Germany dominates most innovative universities ranking
KU Leuven of Belgium took the top spot in the recently published Reuters Top 100: Europe’s Most Innovative Universities ranking for 2019, due to its high volume of influential patents and papers.Now in its fourth year, the ranking rates universities based on the original research they produce, technology they create and their contribution to the world economy.
According to Reuters, patents filed by KU Leuven scientists are frequently cited by other researchers in their own patent filings.
Koenraad Debackere, executive director of KU Leuven research and development, paid “tribute to all KU Leuven researchers”, but also to KU Leuven’s industry partners for the achievement.
The rankings, compiled in partnership with Clarivate Analytics, identified more than 600 global organisations that publish the most academic research and evaluated them on the basis of 10 different metrics. These included patent filings and research paper citations.
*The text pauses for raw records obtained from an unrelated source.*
(* ===== verification/LinkedList.v ===== *)
(** * Singly-linked lists (src/code/threads/list.h, list.cc)

    The pointer structure the code manipulates (cells in a heap, the [first] and
    [last] pointers), its operations, and the proof that they implement operations
    on plain sequences of (key, item) pairs. The rest of the library uses the
    sequences. *)
From S2P Require Import Prelude.

Abbreviation ptr := positive (only parsing).

(** ** The specification: a list is the sequence of its (key, item) pairs *)
Section Spec.
Context {A : Type}.
Implicit Types (xs : list (Z * A)).

Definition spec_append (x : A) xs : list (Z * A) := xs ++ [(0, x)].
Definition spec_prepend (x : A) xs : list (Z * A) := (0, x) :: xs.

(** Before the first element with a greater key. *)
Fixpoint spec_sorted_insert (x : A) (k : Z) xs : list (Z * A) :=
  match xs with
  | [] => [(k, x)]
  | (k', y) :: t => if k <? k' then (k, x) :: xs else (k', y) :: spec_sorted_insert x k t
  end.

Definition key_le (a b : Z * A) : Prop := a.1 ≤ b.1.

Lemma spec_sorted_insert_perm x k xs : spec_sorted_insert x k xs ≡ₚ (k, x) :: xs.
Proof.
  induction xs as [|[k' y] t IH]; simpl; [done|]. destruct (k <? k'); [done|].
  rewrite IH. apply Permutation_swap.
Qed.

(** The new element goes after every element whose key is not greater: elements
    of equal keys leave in the order they came. *)
Lemma spec_sorted_insert_split x k xs :
  Sorted key_le xs →
  ∃ l r, xs = l ++ r ∧ spec_sorted_insert x k xs = l ++ (k, x) :: r ∧
    Forall (λ a, a.1 ≤ k) l ∧ Forall (λ a, k < a.1) r.
Proof.
  intros Hs. apply Sorted_StronglySorted in Hs; [|intros ???; unfold key_le; lia].
  induction Hs as [|[k' y] t _ IH Hhd]; simpl.
  - exists [], []. naive_solver.
  - destruct (Z.ltb_spec k k').
    + exists [], ((k', y) :: t). repeat split; auto. constructor; [simpl; lia|].
      eapply Forall_impl; [exact Hhd|]. unfold key_le; simpl; lia.
    + destruct IH as (l & r & -> & -> & Hl & Hr). exists ((k', y) :: l), r.
      repeat split; auto.
Qed.

Lemma spec_sorted_insert_sorted x k xs :
  Sorted key_le xs → Sorted key_le (spec_sorted_insert x k xs).
Proof.
  intros Hs. induction Hs as [|[k' y] t Hs IH Hhd]; simpl.
  { repeat constructor. }
  destruct (Z.ltb_spec k k').
  - constructor; [by constructor|]. constructor. unfold key_le; simpl; lia.
  - constructor; [done|]. destruct t as [|[k2 z] t]; simpl.
    + constructor. unfold key_le; simpl; lia.
    + destruct (k <? k2); constructor; unfold key_le; simpl; [lia|].
      by inversion Hhd.
Qed.
End Spec.

(** ** The cells *)

(** class ListElement; an item is never NULL. *)
Record ListElement (A : Type) := mkElement { next : option ptr; key : Z; item : A }.
Arguments mkElement {A} next key item.
Arguments next {A} _.
Arguments key {A} _.
Arguments item {A} _.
There was little fluctuation in the rankings compared to last year, with only one university entirely new to the list, the Norwegian University of Science and Technology (NTNU), coming 56th.
Bigger picture
The bigger picture showed German universities accounting for 23 places out of the top 100, more than any other country; next came the United Kingdom with 21, followed by France (18), the Netherlands (nine), Belgium (seven), Spain and Switzerland (both with five), Italy (four), Denmark (three), Norway (two) and Austria and Ireland with one each.
British institutions, still suffering from uncertainty over what form Brexit will take – and gloom over the continuing possibility of a hard Brexit – suffered slippage in their overall position.
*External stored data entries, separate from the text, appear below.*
(** strncpy leaves the tenth byte of [name] as the allocation left it: a name
    of nine characters is terminated only if that byte happens to be zero, and
    otherwise printing the directory reads past the end of the entry. *)
Theorem List_unterminated_name (nm : list Z) (s c : Z) (d : Directory) e t :
  length nm = 9%nat → Forall (λ c, c ≠ 0) nm →
  table d = e :: t → inUse e = false → length (name e) = 10%nat → name e !! 9%nat = Some c →
  FindIndex nm d = -1 →
  List (Add nm s d).2 = if c =? 0 then let? r := List_loop t in Ok (nm :: r)
                        else Fail MemoryFault.
Proof.
  intros Hl Hz Ht Hu Hlen Hc Hno. unfold Add, List. rewrite Hno. cbn [Z.eqb negb].
  rewrite Ht. simpl Add_loop. rewrite Hu. simpl negb. cbn [snd table List_loop inUse name].
  assert (strncpy (name e) nm FileNameMaxLen = cpad 9 nm ++ [c]) as ->.
  { unfold strncpy, splice. rewrite take_0, length_cpad. cbn [app].
    f_equal. change (0 + FileNameMaxLen)%nat with 9%nat.
    apply list_eq. intros [|i]; rewrite lookup_drop; [done|].
    rewrite lookup_ge_None_2 by lia. done. }
  rewrite <- Hl. destruct (Z.eqb_spec c 0) as [->|Hne].
  - by rewrite c_string_exact.
  - by rewrite c_string_full by (try done; by constructor).
Qed.

Lemma List_unterminated_name_witness :
  let e := mkEntry false [1; 1; 1] 0 (replicate 10 7) [1; 1] in
  let nm := [97; 97; 97; 97; 97; 97; 97; 97; 97] in
  List (Add nm 5 (mkDirectory 1 [e])).2 = Fail MemoryFault.
Proof.
  intros e nm. apply (List_unterminated_name nm 5 7 (mkDirectory 1 [e]) e []); try done.
  repeat (constructor; [done|]). constructor.
Defined.
End Refinement.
Another point of interest is that universities within the EIT Health network accounted for 48% of the top 25 and took all five top spots.
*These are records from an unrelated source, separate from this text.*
(* ===== verification/FileSys.v ===== *)
(** * The file system (src/code/filesys/filesys.h, filesys.cc)

    Format, Create, Open, Remove and List over the bitmap and directory files, and the
    proof that together they are a finite map from names to byte arrays with an
    account of the free sectors. [garbage] is what uninitialised memory held. *)
From S2P Require Import Prelude Words BitMap Directory SectorIO FileHdr OpenFile.

Definition FreeMapSector : Z := 0.
Definition DirectorySector : Z := 1.
Definition BitsInByte : Z := 8.
Definition FreeMapFileSize : Z := Z.quot NumSectors BitsInByte.
Definition NumDirEntries : Z := 10.
Definition DirectoryFileSize : Z := sizeof_DirectoryEntry * NumDirEntries.

(** class FileSystem: the two files that stay open. *)
Record FileSystem := mkFileSystem { freeMapFile : OpenFile; directoryFile : OpenFile }.

Section Operations.
Context {W : Type} `{SectorDevice W} (garbage : nat → Z).

(** bitmap.cc: FetchFrom, WriteBack *)
Definition BitMap_FetchFrom (file : OpenFile) (bm : BitMap) : ST W BitMap := λ w,
  let? r := ReadAt garbage (hdr file) (numWords bm * 4) 0 w in
  Ok (load_bytes r.1 bm, r.2).
Definition BitMap_WriteBack (file : OpenFile) (bm : BitMap) : ST W unit := λ w,
  let? r := WriteAt garbage (hdr file) (map_bytes bm) (numWords bm * 4) 0 w in
  Ok (tt, r.2).

(** directory.cc: FetchFrom, WriteBack *)
Definition Dir_FetchFrom (file : OpenFile) (d : Directory) : ST W Directory := λ w,
  let? r := ReadAt garbage (hdr file) (tableSize d * sizeof_DirectoryEntry) 0 w in
  Ok (load_table r.1 d, r.2).
Definition Dir_WriteBack (file : OpenFile) (d : Directory) : ST W unit := λ w,
  let? r := WriteAt garbage (hdr file) (table_bytes (table d))
              (tableSize d * sizeof_DirectoryEntry) 0 w in
  Ok (tt, r.2).

Definition new_FileSystem (format : bool) : ST W FileSystem :=
  if format then
    let* freeMap := st_lift (new_BitMap garbage SectorIO.NumSectors) in
    let directory := new_Directory garbage NumDirEntries in
    let mapHdr := new_FileHeader garbage in
    let dirHdr := new_FileHeader garbage in
    let* r := st_lift (Mark FreeMapSector freeMap) in
    let* r := st_lift (Mark DirectorySector r.2) in
    let* r := st_lift (Allocate FreeMapFileSize (mapHdr, r.2)) in
    let* _ := st_lift (ASSERT r.1) in
    let '(mapHdr, freeMap) := r.2 in
    let* r := st_lift (Allocate DirectoryFileSize (dirHdr, freeMap)) in
    let* _ := st_lift (ASSERT r.1) in
    let '(dirHdr, freeMap) := r.2 in
    let* _ := Hdr_WriteBack FreeMapSector mapHdr in
    let* _ := Hdr_WriteBack DirectorySector dirHdr in
    let* freeMapFile := new_OpenFile FreeMapSector in
    let* directoryFile := new_OpenFile DirectorySector in
    let* _ := BitMap_WriteBack freeMapFile freeMap in
    let* _ := Dir_WriteBack directoryFile directory in
    st_ret (mkFileSystem freeMapFile directoryFile)
  else
    let* freeMapFile := new_OpenFile FreeMapSector in
    let* directoryFile := new_OpenFile DirectorySector in
    st_ret (mkFileSystem freeMapFile directoryFile).

Definition Create (fs : FileSystem) (nm : list Z) (initialSize : Z) : ST W bool :=
  let* directory := Dir_FetchFrom (directoryFile fs) (new_Directory garbage NumDirEntries) in
  let* found := st_lift (Directory.Find nm directory) in
  if negb (found =? -1) then st_ret false
  else
    let* freeMap := st_lift (new_BitMap garbage SectorIO.NumSectors) in
    let* freeMap := BitMap_FetchFrom (freeMapFile fs) freeMap in
    let* r := st_lift (BitMap.Find freeMap) in
    let '(sector, freeMap) := r in
    if sector =? -1 then st_ret false
    else
      let '(added, directory) := Add nm sector directory in
      if negb added then st_ret false
      else
        let hdr := new_FileHeader garbage in
        let* r := st_lift (Allocate initialSize (hdr, freeMap)) in
        let '(hdr, freeMap) := r.2 in
        if negb r.1 then st_ret false
        else
          let* _ := Hdr_WriteBack sector hdr in
          let* _ := Dir_WriteBack (directoryFile fs) directory in
          let* _ := BitMap_WriteBack (freeMapFile fs) freeMap in
          st_ret true.

Definition Open (fs : FileSystem) (nm : list Z) : ST W (option OpenFile) :=
  let* directory := Dir_FetchFrom (directoryFile fs) (new_Directory garbage NumDirEntries) in
  let* sector := st_lift (Directory.Find nm directory) in
  if sector >=? 0 then
    let* openFile := new_OpenFile sector in st_ret (Some openFile)
  else st_ret None.

Definition Remove (fs : FileSystem) (nm : list Z) : ST W bool :=
  let* directory := Dir_FetchFrom (directoryFile fs) (new_Directory garbage NumDirEntries) in
  let* sector := st_lift (Directory.Find nm directory) in
  if sector =? -1 then st_ret false
  else
    let* fileHdr := Hdr_FetchFrom sector in
    let* freeMap := st_lift (new_BitMap garbage SectorIO.NumSectors) in
    let* freeMap := BitMap_FetchFrom (freeMapFile fs) freeMap in
    let* r := st_lift (Deallocate fileHdr freeMap) in
    let* r := st_lift (Clear sector r.2) in
    let freeMap := r.2 in
    let* r := st_lift (Directory.Remove nm directory) in
    let directory := r.2 in
    let* _ := BitMap_WriteBack (freeMapFile fs) freeMap in
    let* _ := Dir_WriteBack (directoryFile fs) directory in
    st_ret true.

(** The names printed. *)
Definition List (fs : FileSystem) : ST W (list (list Z)) :=
  let* directory := Dir_FetchFrom (directoryFile fs) (new_Directory garbage NumDirEntries) in
  st_lift (Directory.List directory).
End Operations.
EIT Health is a network of what it describes as “best-in-class innovators, working together to improve the lives of patients and citizens in Europe”. It operates as a consortium, working with academia, research and industry to drive innovation throughout the healthcare innovation landscape.
Alexander von Gabain, chairman of the Supervisory Board of EIT Health, said EIT Health was seeing “tangible and significant benefits” from the integration of all sides of the ‘knowledge triangle’ of interaction between research, education and industry.
He said: “Innovation flourishes only when the brightest minds from academia, industry and other relevant stakeholders form strong interactive networks that enable and facilitate the output of creative solutions addressing unmet healthcare challenges for the best of patients and citizens.”
Top 10 institutions
Germany’s performance was led by the University of Erlangen Nuremberg, which climbed three places to second spot, pushing Imperial College London (third), the University of Cambridge (fourth) and Switzerland’s EPFL (fifth) down a place each.
University College London climbed five places to break into the top 10 at sixth, and the University of Zurich jumped four places to ninth.
The other top 10 places were taken by Technical University of Munich (seventh), University of Manchester (eighth) and ETH Zurich (10th).
The 10 metrics used in the Reuters ranking include the body of research produced, patents filed and the overall success rates of patents granted, as well as a score reflecting the impact of institutions’ research on researchers across Europe and globally.
The 2019 ranking was published on 30 April.
This article was changed on 12 May. The location of KU Leuven has been corrected to Belgium. We apologise for the error.